Where a line of the entries holds the string "left", copy that line.

········

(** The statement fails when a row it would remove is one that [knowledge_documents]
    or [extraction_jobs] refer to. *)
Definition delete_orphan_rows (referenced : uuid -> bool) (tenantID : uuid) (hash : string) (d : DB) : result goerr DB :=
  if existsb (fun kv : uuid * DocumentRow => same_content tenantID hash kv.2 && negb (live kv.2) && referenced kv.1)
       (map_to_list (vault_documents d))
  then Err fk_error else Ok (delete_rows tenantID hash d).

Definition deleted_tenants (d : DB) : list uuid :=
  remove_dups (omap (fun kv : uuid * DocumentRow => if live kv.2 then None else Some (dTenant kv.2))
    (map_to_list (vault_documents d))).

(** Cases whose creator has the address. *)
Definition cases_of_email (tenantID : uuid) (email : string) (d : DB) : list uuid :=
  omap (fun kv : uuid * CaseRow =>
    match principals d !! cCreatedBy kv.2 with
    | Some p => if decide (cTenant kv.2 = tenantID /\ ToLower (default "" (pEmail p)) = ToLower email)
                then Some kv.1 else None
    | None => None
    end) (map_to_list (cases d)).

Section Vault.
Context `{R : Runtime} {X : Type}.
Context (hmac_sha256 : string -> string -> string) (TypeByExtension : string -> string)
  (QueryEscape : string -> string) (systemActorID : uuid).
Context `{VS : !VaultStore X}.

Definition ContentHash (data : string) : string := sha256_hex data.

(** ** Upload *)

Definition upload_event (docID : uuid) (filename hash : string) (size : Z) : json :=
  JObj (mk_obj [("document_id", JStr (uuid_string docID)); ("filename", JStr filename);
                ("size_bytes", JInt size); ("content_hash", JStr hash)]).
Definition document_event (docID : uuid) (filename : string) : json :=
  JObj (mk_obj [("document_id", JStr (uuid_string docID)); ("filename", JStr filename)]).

········

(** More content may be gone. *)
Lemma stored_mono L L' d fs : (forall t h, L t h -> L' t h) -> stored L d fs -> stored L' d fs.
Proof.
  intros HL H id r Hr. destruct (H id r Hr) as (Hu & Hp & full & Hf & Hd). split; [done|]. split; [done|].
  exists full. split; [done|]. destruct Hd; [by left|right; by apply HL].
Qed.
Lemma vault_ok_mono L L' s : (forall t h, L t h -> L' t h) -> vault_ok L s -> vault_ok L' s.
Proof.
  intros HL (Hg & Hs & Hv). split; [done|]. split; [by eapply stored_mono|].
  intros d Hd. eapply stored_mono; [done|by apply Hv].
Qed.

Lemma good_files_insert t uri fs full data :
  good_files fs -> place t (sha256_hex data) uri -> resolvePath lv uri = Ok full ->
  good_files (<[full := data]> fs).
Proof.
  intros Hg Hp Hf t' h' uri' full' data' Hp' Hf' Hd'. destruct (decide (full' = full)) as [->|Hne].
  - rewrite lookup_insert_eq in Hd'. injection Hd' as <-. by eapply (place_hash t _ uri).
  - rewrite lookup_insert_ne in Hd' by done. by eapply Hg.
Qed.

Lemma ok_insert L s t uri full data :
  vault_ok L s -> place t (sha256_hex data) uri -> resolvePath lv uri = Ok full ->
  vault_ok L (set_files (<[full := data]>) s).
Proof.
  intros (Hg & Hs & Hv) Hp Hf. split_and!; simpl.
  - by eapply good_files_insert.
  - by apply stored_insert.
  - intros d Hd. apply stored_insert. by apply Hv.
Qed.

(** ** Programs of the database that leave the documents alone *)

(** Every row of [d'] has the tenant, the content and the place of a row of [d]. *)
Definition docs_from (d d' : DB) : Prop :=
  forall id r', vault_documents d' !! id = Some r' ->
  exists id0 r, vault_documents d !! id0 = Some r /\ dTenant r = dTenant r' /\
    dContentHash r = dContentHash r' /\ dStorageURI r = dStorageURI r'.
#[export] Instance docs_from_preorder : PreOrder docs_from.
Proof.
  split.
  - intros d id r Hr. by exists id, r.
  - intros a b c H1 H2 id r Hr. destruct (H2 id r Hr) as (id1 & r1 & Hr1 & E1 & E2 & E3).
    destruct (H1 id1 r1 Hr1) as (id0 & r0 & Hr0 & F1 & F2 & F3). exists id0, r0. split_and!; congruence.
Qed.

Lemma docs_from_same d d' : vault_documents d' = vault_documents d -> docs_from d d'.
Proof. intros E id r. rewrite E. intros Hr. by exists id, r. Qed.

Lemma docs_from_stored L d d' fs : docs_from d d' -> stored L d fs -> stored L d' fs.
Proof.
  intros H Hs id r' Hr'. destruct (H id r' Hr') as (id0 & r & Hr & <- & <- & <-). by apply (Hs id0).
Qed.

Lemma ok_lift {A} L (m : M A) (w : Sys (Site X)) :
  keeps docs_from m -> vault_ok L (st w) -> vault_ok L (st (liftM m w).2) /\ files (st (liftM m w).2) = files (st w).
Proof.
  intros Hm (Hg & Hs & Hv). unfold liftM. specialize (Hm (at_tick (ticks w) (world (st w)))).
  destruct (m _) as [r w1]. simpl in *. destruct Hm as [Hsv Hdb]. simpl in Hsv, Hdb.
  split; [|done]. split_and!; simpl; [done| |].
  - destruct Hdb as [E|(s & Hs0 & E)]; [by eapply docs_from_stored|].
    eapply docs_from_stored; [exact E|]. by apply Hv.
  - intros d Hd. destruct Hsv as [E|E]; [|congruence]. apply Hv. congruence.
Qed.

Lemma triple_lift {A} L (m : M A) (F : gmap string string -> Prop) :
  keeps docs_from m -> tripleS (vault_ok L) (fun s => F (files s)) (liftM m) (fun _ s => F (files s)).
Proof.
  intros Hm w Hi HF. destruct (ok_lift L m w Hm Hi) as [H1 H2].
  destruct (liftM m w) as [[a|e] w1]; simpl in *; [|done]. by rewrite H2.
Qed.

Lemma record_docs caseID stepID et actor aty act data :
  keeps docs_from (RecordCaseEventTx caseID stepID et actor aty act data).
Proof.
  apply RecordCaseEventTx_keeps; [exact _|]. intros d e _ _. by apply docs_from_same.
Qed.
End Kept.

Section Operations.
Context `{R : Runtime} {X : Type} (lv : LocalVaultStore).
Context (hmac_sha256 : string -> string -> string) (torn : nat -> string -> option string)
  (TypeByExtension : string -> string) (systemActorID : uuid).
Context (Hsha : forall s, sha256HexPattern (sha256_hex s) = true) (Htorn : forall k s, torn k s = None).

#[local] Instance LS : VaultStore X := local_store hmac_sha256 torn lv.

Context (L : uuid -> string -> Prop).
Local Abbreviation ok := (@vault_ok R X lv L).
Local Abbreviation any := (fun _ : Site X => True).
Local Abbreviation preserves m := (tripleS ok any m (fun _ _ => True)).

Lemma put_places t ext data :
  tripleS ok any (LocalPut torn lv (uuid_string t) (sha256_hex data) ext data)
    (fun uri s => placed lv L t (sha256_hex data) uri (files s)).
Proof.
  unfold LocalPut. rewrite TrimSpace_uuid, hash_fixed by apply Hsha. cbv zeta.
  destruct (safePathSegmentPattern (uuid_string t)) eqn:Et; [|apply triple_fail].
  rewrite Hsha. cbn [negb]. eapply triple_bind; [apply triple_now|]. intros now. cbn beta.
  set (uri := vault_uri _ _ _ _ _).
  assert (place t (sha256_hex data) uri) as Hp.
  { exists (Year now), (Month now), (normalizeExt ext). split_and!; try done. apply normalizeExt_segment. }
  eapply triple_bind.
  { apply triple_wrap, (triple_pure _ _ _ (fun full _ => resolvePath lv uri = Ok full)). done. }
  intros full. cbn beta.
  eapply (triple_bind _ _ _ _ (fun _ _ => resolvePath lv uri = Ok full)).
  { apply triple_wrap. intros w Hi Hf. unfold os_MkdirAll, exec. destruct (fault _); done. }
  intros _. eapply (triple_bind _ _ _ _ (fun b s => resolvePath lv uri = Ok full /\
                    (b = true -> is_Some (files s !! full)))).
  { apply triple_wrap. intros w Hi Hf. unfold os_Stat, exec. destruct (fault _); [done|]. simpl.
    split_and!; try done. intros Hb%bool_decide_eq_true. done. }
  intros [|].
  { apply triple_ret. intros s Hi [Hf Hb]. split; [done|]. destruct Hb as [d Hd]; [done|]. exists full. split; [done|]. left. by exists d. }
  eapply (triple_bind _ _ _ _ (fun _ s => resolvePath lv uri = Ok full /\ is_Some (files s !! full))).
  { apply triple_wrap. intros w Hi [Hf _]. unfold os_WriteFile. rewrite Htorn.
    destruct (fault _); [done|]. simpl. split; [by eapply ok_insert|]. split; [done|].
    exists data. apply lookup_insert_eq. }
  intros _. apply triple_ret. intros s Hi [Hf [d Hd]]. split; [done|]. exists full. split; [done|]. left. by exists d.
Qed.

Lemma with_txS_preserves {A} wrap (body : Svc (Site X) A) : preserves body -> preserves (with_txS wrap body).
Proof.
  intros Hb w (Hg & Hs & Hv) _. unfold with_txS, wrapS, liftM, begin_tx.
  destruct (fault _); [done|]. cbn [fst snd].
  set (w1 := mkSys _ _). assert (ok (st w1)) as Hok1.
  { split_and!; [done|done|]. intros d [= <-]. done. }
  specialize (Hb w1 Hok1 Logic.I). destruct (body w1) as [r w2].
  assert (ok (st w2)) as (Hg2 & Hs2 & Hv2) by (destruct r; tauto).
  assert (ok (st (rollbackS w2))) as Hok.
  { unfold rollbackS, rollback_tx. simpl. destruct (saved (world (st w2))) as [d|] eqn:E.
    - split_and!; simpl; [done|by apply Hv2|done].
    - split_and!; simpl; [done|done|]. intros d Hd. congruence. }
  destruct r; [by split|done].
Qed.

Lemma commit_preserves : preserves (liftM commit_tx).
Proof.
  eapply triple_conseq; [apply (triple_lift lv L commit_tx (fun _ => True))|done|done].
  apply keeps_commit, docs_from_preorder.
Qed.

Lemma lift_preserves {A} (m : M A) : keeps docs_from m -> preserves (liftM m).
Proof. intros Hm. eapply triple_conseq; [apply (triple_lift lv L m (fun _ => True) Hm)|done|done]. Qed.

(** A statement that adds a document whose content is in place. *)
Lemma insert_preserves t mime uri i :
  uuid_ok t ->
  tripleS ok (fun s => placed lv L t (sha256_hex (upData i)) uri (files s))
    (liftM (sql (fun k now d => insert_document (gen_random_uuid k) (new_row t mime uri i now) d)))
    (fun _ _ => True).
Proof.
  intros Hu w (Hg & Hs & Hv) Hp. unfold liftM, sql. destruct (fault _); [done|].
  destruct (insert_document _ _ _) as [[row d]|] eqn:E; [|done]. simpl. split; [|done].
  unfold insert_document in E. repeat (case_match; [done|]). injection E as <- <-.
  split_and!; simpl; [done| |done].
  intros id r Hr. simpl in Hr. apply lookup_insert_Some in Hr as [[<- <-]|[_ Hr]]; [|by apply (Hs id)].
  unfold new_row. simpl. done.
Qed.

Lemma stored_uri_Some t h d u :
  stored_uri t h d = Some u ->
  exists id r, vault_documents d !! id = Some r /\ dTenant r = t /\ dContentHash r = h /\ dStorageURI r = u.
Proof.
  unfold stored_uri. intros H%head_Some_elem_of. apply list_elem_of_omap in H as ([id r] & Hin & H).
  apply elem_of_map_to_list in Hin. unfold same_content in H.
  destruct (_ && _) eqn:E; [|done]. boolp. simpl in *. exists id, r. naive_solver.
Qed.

········

■ RESPONSE TO THE EXERCISE
  exists full. split; [done|]. destruct Hd; [by left|right; by apply HL].
  { apply triple_ret. intros s Hi [Hf Hb]. split; [done|]. destruct Hb as [d Hd]; [done|]. exists full. split; [done|]. left. by exists d. }
  intros _. apply triple_ret. intros s Hi [Hf [d Hd]]. split; [done|]. exists full. split; [done|]. left. by exists d.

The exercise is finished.